Saved entries:

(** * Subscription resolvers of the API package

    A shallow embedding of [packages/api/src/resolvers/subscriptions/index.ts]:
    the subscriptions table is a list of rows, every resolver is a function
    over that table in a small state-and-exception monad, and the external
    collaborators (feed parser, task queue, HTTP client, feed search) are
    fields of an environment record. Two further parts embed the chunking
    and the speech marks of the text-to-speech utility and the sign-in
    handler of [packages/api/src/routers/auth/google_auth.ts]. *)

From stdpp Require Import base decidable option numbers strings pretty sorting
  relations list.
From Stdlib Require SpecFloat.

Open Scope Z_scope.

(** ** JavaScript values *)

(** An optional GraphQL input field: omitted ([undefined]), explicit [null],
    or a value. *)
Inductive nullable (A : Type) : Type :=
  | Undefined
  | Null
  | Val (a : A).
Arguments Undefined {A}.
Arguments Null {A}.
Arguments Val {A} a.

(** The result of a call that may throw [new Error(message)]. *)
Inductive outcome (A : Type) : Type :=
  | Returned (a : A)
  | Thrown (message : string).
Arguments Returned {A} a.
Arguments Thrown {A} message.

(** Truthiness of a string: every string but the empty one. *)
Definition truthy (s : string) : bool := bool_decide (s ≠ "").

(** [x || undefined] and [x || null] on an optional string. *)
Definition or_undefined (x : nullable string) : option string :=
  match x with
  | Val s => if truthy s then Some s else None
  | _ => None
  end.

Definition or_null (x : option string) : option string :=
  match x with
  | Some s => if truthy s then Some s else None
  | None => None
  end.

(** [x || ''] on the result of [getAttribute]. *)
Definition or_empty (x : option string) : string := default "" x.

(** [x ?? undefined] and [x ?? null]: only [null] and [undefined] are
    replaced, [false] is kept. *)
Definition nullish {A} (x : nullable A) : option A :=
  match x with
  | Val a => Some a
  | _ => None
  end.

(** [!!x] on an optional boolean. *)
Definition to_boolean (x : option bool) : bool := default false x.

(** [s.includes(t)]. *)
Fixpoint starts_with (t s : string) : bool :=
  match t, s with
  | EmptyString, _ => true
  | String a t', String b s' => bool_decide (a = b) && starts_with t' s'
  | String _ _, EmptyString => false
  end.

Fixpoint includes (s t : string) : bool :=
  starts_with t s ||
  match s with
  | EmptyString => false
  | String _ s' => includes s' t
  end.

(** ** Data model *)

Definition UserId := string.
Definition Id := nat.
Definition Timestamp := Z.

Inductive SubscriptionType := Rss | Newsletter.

AIM OF THE EXERCISE:
Above are the records; from them, give again exactly the lines from the one containing "Some s => if" through the one containing "String _ _, EmptyString => false", both included.

RESULT OF THE TASK:
  | Some s => if truthy s then Some s else None
  | None => None
  end.

(** [x || ''] on the result of [getAttribute]. *)
Definition or_empty (x : option string) : string := default "" x.

(** [x ?? undefined] and [x ?? null]: only [null] and [undefined] are
    replaced, [false] is kept. *)
Definition nullish {A} (x : nullable A) : option A :=
  match x with
  | Val a => Some a
  | _ => None
  end.

(** [!!x] on an optional boolean. *)
Definition to_boolean (x : option bool) : bool := default false x.

(** [s.includes(t)]. *)
Fixpoint starts_with (t s : string) : bool :=
  match t, s with
  | EmptyString, _ => true
  | String a t', String b s' => bool_decide (a = b) && starts_with t' s'
  | String _ _, EmptyString => false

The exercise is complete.